28 A female patient with a rare cause of secondary hypertension: a reninoma

Hussain, I, Verberk-Jonkers, I.A.J.M, Meiracker, A.H van den

Locatie(s): Auditorium 1

Categorie(ën): Parallelsessie

Case: In 2007 a 47-year old obese (BMI 30 kg/m2) female patient was admitted because of dyspnea due to pulmonary congestion, hypertension (219/126 mmHg), and overt hyponatremia (129 mmol/L) and hypokalemia (2.9 mmol/L) with normal renal function without any medication. ECG showed evidence of left ventricular hypertrophy, while echocardiography demonstrated normal LVEF without valvular dysfunction. During admission secondary hypertension was suspected, antihypertensive treatment was started and urinary analyses were ordered. She was discharged with a well regulated blood pressure (140/80) while on five antihypertensive drugs, i.e: furosemide od 40 mg, perindopril 4 mg bd, spironolacton 50 mg od, metoprolol 100 mg od and amlodipine 10 mg od. Unfortunately she was lost to follow-up until readmission in 2012. Again she presented with the same clinical picture of dyspnea due to pulmonary congestion, hypertension (192/91 mmHg), and electrolyte abnormalities (Na 124 mmol/L, K 2.6 mmol/L) while on the same antihypertensive regime as in 2007 with the addition of potassium suppletion. 24 h urinary analysis did show normal levels of cortisol, VMA and metanefrines. Both plasma renin activity (PRA, 150 ng/ml/hr) as well as aldosteron levels (22590 pmol/L) were extremely elevated, indicating secondary hyperaldosteronism as the cause of hypertension. Additional analysis including CT-angio of the abdomen did not show renal artery stenosis, but demonstrated a contrast-enhancing mass of 6x7 cm in the lower pole of the left kidney. Selective renal vein sampling was performed, showing a lateralization ratio of plasma renin to the left of 1.34, indicative of a renin-producing left-sided renal mass. The patient underwent laparoscopic robot-assisted partial nephrectomy. Following surgery there was a reduction in antihypertensive drug requirements (only bumetanide, amlodipine and losartan) while sodium and potassium levels normalized without suppletion due to normalization of both PRA and aldosteron levels (0.4 ng/ml/h and 90 pmol/L respectively). Pathological review showed the presence of a juxta-glomerular cell tumour.

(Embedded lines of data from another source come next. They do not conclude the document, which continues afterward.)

(* ===== verification/UsageProps.v ===== *)
(** * Usage measurements

    [record_usage] writes a measurement to two tables: the bucket row, which the
    overview reads, and the snapshot table.  Only the snapshot table compares
    times, so that measurements which arrive out of order leave the two tables
    with different values. *)

From stdpp Require Import relations.
From S2P Require Import Prelude RustStr Domain Auth Json StoreModels Cipher Tables Receipts ReceiptLemmas Store StoreEffects StoreStep Samples.

(** The measurement a row holds. *)
Definition bucket_measurement (r : BucketRow) : Z * Z * option DateTime :=
  (bkt_used_bytes r, bkt_used_objects r, bkt_usage_measured_at r).
Definition snapshot_measurement (r : UsageRow) : Z * Z * DateTime :=
  (usg_bytes_used r, usg_objects_used r, usg_measured_at r).

(** The snapshot after a measurement: the later of the two, the new one on a tie. *)
Definition latest (old : option (Z * Z * DateTime)) (new : Z * Z * DateTime) : Z * Z * DateTime :=
  match old with
  | Some m => if (m.2 <=? new.2)%Z then new else m
  | None => new
  end.

Lemma record_usage_writes env organization project id b n measured db r db' :
  tx_result (record_usage_tx env organization project id b n measured) db = Ok (r, db') ->
  buckets db !! id = Some r /\ bkt_organization_id r = organization /\ bkt_project_id r = project /\
  exists t, db' = set_usage_snapshots t
              (set_buckets (<[id := bucket_with_usage env b n measured r]> (buckets db)) db) /\
    (forall k, k <> id -> t !! k = usage_snapshots db !! k) /\
    snapshot_measurement <$> t !! id
    = Some (latest (snapshot_measurement <$> usage_snapshots db !! id) (b, n, measured)).
Proof.
  intros Hrun. unfold record_usage_tx in Hrun. tx_step Hrun Hl. tx_step Hrun Hf.
  tx_step Hrun Hb. tx_step Hrun Hck. tx_step Hrun Hm. tx_step Hrun Hus.
  apply tx_ret_Ok in Hrun as [<- <-]. apply ok_or_Ok, bind_Some in Hb as (r & Hr & Hsc).
  destruct (N.eqb_spec (bkt_organization_id r) organization); [|done].
  destruct (N.eqb_spec (bkt_project_id r) project); [|done]. injection Hsc as <-.
  apply upsert_usage_Ok in Hus as (_ & _ & t & -> & Hother & Hrow). simpl in Hrow.
  split_and!; [done..|]. exists t. split_and!; [done..|].
  unfold latest. destruct (usage_snapshots db !! id) as [s|]; simpl.
  - destruct (usg_measured_at s <=? measured)%Z; [|by rewrite Hrow].
    destruct Hrow as (s' & -> & <- & <- & <-). done.
  - destruct Hrow as (s' & -> & <- & <- & <-). done.
Qed.

(** C25. Recording a measurement overwrites the bucket row with it whatever its
    time, but advances the snapshot only to a measurement that is not older: after
    a measurement that arrives late the bucket shows the older one and the snapshot
    the newer.  The answer repeats the request with the bucket's quotas, only a
    bucket of the caller's scope can be measured, and nothing else changes. *)
Theorem record_usage_spec fault env organization project id bytes objects measured db u db' :
  record_usage fault env organization project id bytes objects measured db = (Ok u, db') ->
  exists row row', buckets db !! id = Some row /\ bkt_organization_id row = organization /\
    bkt_project_id row = project /\ buckets db' = <[id := row']> (buckets db) /\
    bucket_measurement row' = (bytes, objects, Some measured) /\
    snapshot_measurement <$> usage_snapshots db' !! id
      = Some (latest (snapshot_measurement <$> usage_snapshots db !! id)
                (bytes, objects, measured)) /\
    u = {| ur_service_instance_id := id; ur_bytes_used := bytes; ur_objects_used := objects;
           ur_quota_bytes := bkt_quota_bytes row; ur_quota_objects := bkt_quota_objects row;
           ur_measured_at := measured |} /\
    services db' = services db /\ credentials db' = credentials db /\ receipts db' = receipts db.
Proof.
  unfold record_usage, to_i64. intros Hr.
  destruct (i64_try_from_u64 bytes) as [b|] eqn:Hb; [|done]. simpl in Hr.
  destruct (i64_try_from_u64 objects) as [n|] eqn:Hn; [|done]. simpl in Hr.
  assert (b = bytes /\ n = objects) as [-> ->].
  { unfold i64_try_from_u64 in *. repeat case_match; by simplify_eq. }
  destruct (transaction _ _ _) as [[row|] d] eqn:Ht; [|done]. simpl in Hr.
  apply transaction_Ok, record_usage_writes in Ht as (Hrow & Ho & Hp & t & -> & _ & Hs).
  injection Hr as Hu <-. unfold from_i64 in Hu.
  destruct (u64_try_from_i64 (bkt_quota_bytes row)) as [qb|] eqn:Hqb; [|done]. simpl in Hu.
  destruct (u64_try_from_i64 (bkt_quota_objects row)) as [qo|] eqn:Hqo; [|done]. simpl in Hu.
  unfold u64_try_from_i64 in *. repeat case_match; simplify_eq.
  by exists row, (bucket_with_usage env bytes objects measured row).
Qed.

(** Two measurements that arrive in the wrong order. *)
Definition db_measured : Db :=
  (record_usage NoFault (sample_env 7 6) 1 2 3 8 4 (20 * second) db_ready).2.
Definition db_remeasured : Db :=
  (record_usage NoFault (sample_env 8 7) 1 2 3 5 2 (10 * second) db_measured).2.

Lemma record_usage_spec_witness :
  exists row', buckets db_remeasured = <[3%N := row']> (buckets db_measured) /\
    bucket_measurement row' = (5, 2, Some (10 * second))%Z /\
    snapshot_measurement <$> usage_snapshots db_remeasured !! 3%N = Some (8, 4, 20 * second)%Z.
Proof.
  assert (Hs : snapshot_measurement <$> usage_snapshots db_measured !! 3%N
               = Some (8, 4, 20 * second)%Z) by (vm_compute; reflexivity).
  assert (Hok : is_ok (record_usage NoFault (sample_env 8 7) 1 2 3 5 2 (10 * second) db_measured).1
                = true) by (vm_compute; reflexivity).
  destruct (record_usage NoFault (sample_env 8 7) 1 2 3 5 2 (10 * second) db_measured).1
    as [u|] eqn:Hu; [|discriminate Hok].
  destruct (record_usage_spec NoFault (sample_env 8 7) 1 2 3 5 2 (10 * second) db_measured u
              db_remeasured) as (row & row' & _ & _ & _ & Hb & Hm & Hsn & _).
  - unfold db_remeasured. rewrite <- Hu. apply surjective_pairing.
  - exists row'. split; [exact Hb|]. split; [exact Hm|]. rewrite Hsn, Hs. reflexivity.
Defined.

Conclusion: The combination of severe hypertension and hypokalemia is suggestive of the presence of hyperaldosteronism. In primary aldosteronism serum sodium concentration is high, whereas serum sodium concentration tends to be low in secondary aldosteronism, probably due to angiotensin II-mediated vasopressin release. The juxta-glomerular cell tumour , also called reninoma, is a rare cause of secondary hyperaldosteronism with only 80 cases described in literature so far. Our case demonstrates that appropriate analysis and subsequent subtotal nephrectomy can lead to the cure of the disease with remission of hypertension and potassium requirements and normalization of hyponatremia.